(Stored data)
————

Lemma Match_correct_witness :
  let f := [mkRule ruleMaxSize "" 10 0; mkRule ruleInclude "*.json" 0 0] in
  Match 0 (Some f) (mkFileInfo "d/a.json" 5 0 false) = true /\
  Match 0 (Some (rev f)) (mkFileInfo "d/a.json" 50 0 false) = false.
Proof.
  intros f. split; [vm_compute; reflexivity|].
  rewrite <- (proj1 (proj2 (Match_correct 0 f (rev f) (mkFileInfo "d/a.json" 50 0 false)))).
  - vm_compute. reflexivity.
  - apply Permutation_rev.
Defined.
(** The constructors; a nil backend is [None]. *)
Definition multi_NewWriter (bs : list (option B)) : result error Writer :=
  if decide (length bs = 0) then Err (Errorf "at least one backend is required")
  else
    let validBackends := omap id bs in
    if decide (length validBackends = 0) then Err (Errorf "no valid backends provided")
    else Ok (mkMulti validBackends WriteAll).

Definition NewWriterWithOptions (bs : list (option B)) (opts : list (Writer -> Writer)) : result error Writer :=
  match multi_NewWriter bs with
  | Err err => Err err
  | Ok w => Ok (fold_left (fun w opt => opt w) opts w)
  end.

Definition Backends (w : Writer) : nat := length w.(backends).

Record multiWriteCloser := mkMultiWriteCloser {
  writers : list Wr;
  m_mode : WriteMode;
  errs : list error;
  m_closed : bool
}.

(** The loop over the backends; the flag is the early end of [WriteAll]. *)
Fixpoint open_loop (mode : WriteMode) (ctx : context) (w : W) (path : string) (opts : list WriterOption) (bs : list B)
    (writers : list Wr) (errs : list error) : W * list Wr * list error * bool :=
  match bs with
  | [] => (w, writers, errs, false)
  | b :: bs =>
      match NewWriter ctx w b path opts with
      | (w, Err err) =>
          if decide (mode = WriteAll) then (w, writers, errs ++ [err], true)
          else open_loop mode ctx w path opts bs writers (errs ++ [err])
      | (w, Ok writer) => open_loop mode ctx w path opts bs (writers ++ [writer]) errs
      end
  end.

Definition close_ignoring (now : time) (w : W) (writers : list Wr) : W :=
  fold_left (fun w wr => (CloseWriter now w wr).1) writers w.

(** [Writer.NewWriter] *)
Definition Writer_NewWriter (ctx : context) (now : time) (w : W) (mw : Writer) (path : string) (opts : list WriterOption)
    : W * result error multiWriteCloser :=
  let '(w, writers, errs, failed) := open_loop mw.(mode) ctx w path opts mw.(backends) [] [] in
  if failed : bool then (close_ignoring now w writers, Err (MultiError errs))
  else if bool_decide (mw.(mode) = WriteQuorum) && (length writers <=? length mw.(backends) / 2) then
    (close_ignoring now w writers, Err (MultiError (errs ++ [Errorf "failed to achieve write quorum"])))
  else if decide (length writers = 0) then (w, Err (MultiError errs))
  else (w, Ok (mkMultiWriteCloser writers mw.(mode) errs false)).
(* ===== verification/Channel.v ===== *)
(** * object/backend/channel/backend.go: Go channels as objects

    A path names a channel of messages.  The channel infos are shared, so they live in a list
    that the map of paths, the writers and the readers point into.  A Go channel is a queue
    with a capacity: a send waits for room, a receive for a message or for the close, and a
    send on a closed channel panics.  Each operation is cut where it lets its locks go.
    Messages are values; Broadcast sends one slice of its caller to all, who may not change it. *)

From S2P Require Import Prelude GoLib Errors ObjectTypes Bufio.

Module Chan.

Record channelInfo := mkInfo { queue : list bytes; i_closed : bool; buffered : list bytes }.

(** [channels] is [None] once it is nil. *)
Record Backend := mkBackend {
  channels : option (gmap string nat);
  infos : list channelInfo;
  bufferSize : nat;
  persistent : bool;
  b_closed : bool
}.

(** ** Construction *)

Definition WithBufferSize (size : nat) (b : Backend) : Backend :=
  mkBackend b.(channels) b.(infos) size b.(persistent) b.(b_closed).
Definition WithPersistence (enabled : bool) (b : Backend) : Backend :=
  mkBackend b.(channels) b.(infos) b.(bufferSize) enabled b.(b_closed).

Definition New (opts : list (Backend -> Backend)) : Backend :=
  fold_left (fun b opt => opt b) opts (mkBackend (Some ∅) [] 100 false false).

(** [fmt.Sscanf(s, "%d", &size)]: spaces other than newlines, a sign, digits; what follows is
    not looked at. *)
Definition digit (c : byte) : option Z :=
  let n := Z.of_N (Byte.to_N c) in if ((48 <=? n) && (n <=? 57))%Z then Some (n - 48)%Z else None.

Fixpoint digits (acc : Z) (some : bool) (data : bytes) : option Z :=
  match data with
  | [] => if some then Some acc else None
  | c :: data => match digit c with Some d => digits (acc * 10 + d) true data | None => if some then Some acc else None end
  end.

Fixpoint skip_space (n : nat) (data : bytes) : option bytes :=
  match n with
  | 0 => Some data
  | S n =>
      match data with
      | x0a :: _ => None
      | _ => match cut_space data with Some rest => skip_space n rest | None => Some data end
      end
  end.

Definition Sscanf_d (s : string) : option Z :=
  let data := bytes_of_string s in
  data ← skip_space (length data) data;
  z ← match data with
      | x2b :: data => digits 0 false data
      | x2d :: data => Z.opp <$> digits 0 false data
      | _ => digits 0 false data
      end;
  if ((- two63 <=? z) && (z <? two63))%Z then Some z else None.

Definition NewFromConfig (config : gmap string string) : Backend :=
  let opts := match config !! "buffer_size" ≫= Sscanf_d with
              | Some size => if (0 <? size)%Z then [WithBufferSize (Z.to_nat size)] else []
              | None => []
              end in
  let opts := match config !! "persistent" with
              | Some s => if bool_decide (s = "true") || bool_decide (s = "1") then opts ++ [WithPersistence true] else opts
              | None => opts
              end in
  New opts.

(** ** Shared state *)

Definition set_infos (l : list channelInfo) (b : Backend) : Backend :=
  mkBackend b.(channels) l b.(bufferSize) b.(persistent) b.(b_closed).
Definition on_info (i : nat) (f : channelInfo -> channelInfo) (b : Backend) : Backend :=
  set_infos (alter f i b.(infos)) b.

Definition enqueue (d : bytes) (c : channelInfo) : channelInfo := mkInfo (c.(queue) ++ [d]) c.(i_closed) c.(buffered).
Definition dequeue (c : channelInfo) : channelInfo := mkInfo (tail c.(queue)) c.(i_closed) c.(buffered).
Definition keep (d : bytes) (c : channelInfo) : channelInfo := mkInfo c.(queue) c.(i_closed) (c.(buffered) ++ [d]).
(** [if !info.closed { close(info.ch); info.closed = true }] *)
Definition close_info (c : channelInfo) : channelInfo := mkInfo c.(queue) true c.(buffered).

Definition checkClosed (b : Backend) : option error :=
  if b.(b_closed) then Some (err_object ObjErrBackendClosed) else None.

(** The tests each method starts with. *)
Definition checks (ctx : context) (b : Backend) : option error :=
  match checkClosed b with Some e => Some e | None => ctx_err ctx end.

(** [None] is the panic of an assignment to the nil map. *)
Definition getOrCreateChannel (path : string) (b : Backend) : option (Backend * nat) :=
  match b.(channels) ≫= (.!! path) with
  | Some i => Some (b, i)
  | None =>
      m ← b.(channels);
      let i := length b.(infos) in
      Some (mkBackend (Some (<[path := i]> m)) (b.(infos) ++ [mkInfo [] false []]) b.(bufferSize) b.(persistent) b.(b_closed), i)
  end.

(** ** Writers *)

Record channelWriter := mkWriter { w_info : nat; w_path : string; w_closed : bool }.

Definition NewWriter_checks (ctx : context) (path : string) (b : Backend) : option error :=
  onerr e <- checks ctx b return Some e else
  if decide (path = "") then Some (err_object ObjErrInvalidPath) else None.

Definition NewWriter (ctx : context) (path : string) (b : Backend) : option (Backend * result error channelWriter) :=
  onerr e <- NewWriter_checks ctx path b return Some (b, Err e) else
  '(b, i) ← getOrCreateChannel path b;
  Some (b, Ok (mkWriter i path false)).

(** The first part of [Write]: the tests, and the data kept for late readers. *)
Definition Write_keep (ctx : context) (w : channelWriter) (p : bytes) (b : Backend) : Backend * option error :=
  if w.(w_closed) then (b, Some (err_object ObjErrWriterClosed))
  else
    onerr e <- ctx_err ctx return (b, Some e) else
    (if b.(persistent) then on_info w.(w_info) (keep p) b else b, None).

(** The test of the channel. *)
Definition Write_check (w : channelWriter) (b : Backend) : option error :=
  match b.(infos) !! w.(w_info) with
  | Some info => if info.(i_closed) then Some (err_io ErrClosedPipe) else None
  | None => None
  end.

Inductive sending := Sent | SendPanic | SendBlocked.

(** The send: it waits while the queue is full and panics on a closed channel. *)
Definition send (i : nat) (p : bytes) (b : Backend) : Backend * sending :=
  match b.(infos) !! i with
  | None => (b, SendBlocked)
  | Some info =>
      if info.(i_closed) then (b, SendPanic)
      else if length info.(queue) <? b.(bufferSize) then (on_info i (enqueue p) b, Sent)
      else (b, SendBlocked)
  end.

(** A [Write] that nothing interrupts: the bytes written and the error; [None] when it waits
    for a reader. *)
Definition Write (ctx : context) (w : channelWriter) (p : bytes) (b : Backend) : option (Backend * nat * option error) :=
  let '(b, e) := Write_keep ctx w p b in
  onerr e <- e return Some (b, 0, Some e) else
  onerr e <- Write_check w b return Some (b, 0, Some e) else
  match send w.(w_info) p b with
  | (b, Sent) => Some (b, length p, None)
  | _ => None
  end.

Definition Writer_Close (w : channelWriter) (b : Backend) : Backend * channelWriter :=
  if w.(w_closed) then (b, w)
  else (on_info w.(w_info) close_info b, mkWriter w.(w_info) w.(w_path) true).

(** ** Readers *)

(** [current[offset:]] is all that is read of a message; [buffer] is what is replayed. *)
Record channelReader := mkReader { r_info : nat; r_path : string; r_buffer : bytes; r_current : bytes; r_closed : bool }.

(** Its two lock regions are one step. *)
Definition NewReader (ctx : context) (path : string) (b : Backend) : option (Backend * result error channelReader) :=
  onerr e <- NewWriter_checks ctx path b return Some (b, Err e) else
  '(b, i) ← getOrCreateChannel path b;
  let replay := match b.(infos) !! i with Some info => if b.(persistent) then concat info.(buffered) else [] | None => [] end in
  Some (b, Ok (mkReader i path replay [] false)).

Definition set_current (d : bytes) (r : channelReader) : channelReader :=
  mkReader r.(r_info) r.(r_path) r.(r_buffer) d r.(r_closed).
Definition set_buffer (d : bytes) (r : channelReader) : channelReader :=
  mkReader r.(r_info) r.(r_path) d r.(r_current) r.(r_closed).

(** What [Read] does before it looks at the channel, into a buffer of [n] bytes. *)
Definition Read_local (ctx : context) (n : nat) (r : channelReader) : option (channelReader * bytes * option error) :=
  if r.(r_closed) then Some (r, [], Some (err_object ObjErrReaderClosed))
  else
    onerr e <- ctx_err ctx return Some (r, [], Some e) else
    if bool_decide (r.(r_buffer) <> []) then Some (set_buffer (drop n r.(r_buffer)) r, take n r.(r_buffer), None)
    else if bool_decide (r.(r_current) <> []) then Some (set_current (drop n r.(r_current)) r, take n r.(r_current), None)
    else None.

(** [None] when it waits for a message. *)
Definition Read (ctx : context) (n : nat) (r : channelReader) (b : Backend)
    : option (Backend * channelReader * bytes * option error) :=
  match Read_local ctx n r with
  | Some (r, chunk, e) => Some (b, r, chunk, e)
  | None =>
      info ← b.(infos) !! r.(r_info);
      match info.(queue) with
      | d :: _ => Some (on_info r.(r_info) dequeue b, set_current (drop n d) r, take n d, None)
      | [] => if info.(i_closed) then Some (b, r, [], Some (err_io EOF)) else None
      end
  end.

Definition Reader_Close (r : channelReader) : channelReader := mkReader r.(r_info) r.(r_path) r.(r_buffer) r.(r_current) true.

(** ** The other methods *)

Definition Exists (ctx : context) (path : string) (b : Backend) : result error bool :=
  onerr e <- checks ctx b return Err e else
  Ok (bool_decide (is_Some (b.(channels) ≫= (.!! path)))).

————

- What the task requires
In the data above, start at the line that has "Definition Writer_Close (w", stop after the line that has "(** [current[offset:]] is", and print every line in between exactly as it stands.

- Problem solution
Definition Writer_Close (w : channelWriter) (b : Backend) : Backend * channelWriter :=
  if w.(w_closed) then (b, w)
  else (on_info w.(w_info) close_info b, mkWriter w.(w_info) w.(w_path) true).

(** ** Readers *)

(** [current[offset:]] is all that is read of a message; [buffer] is what is replayed. *)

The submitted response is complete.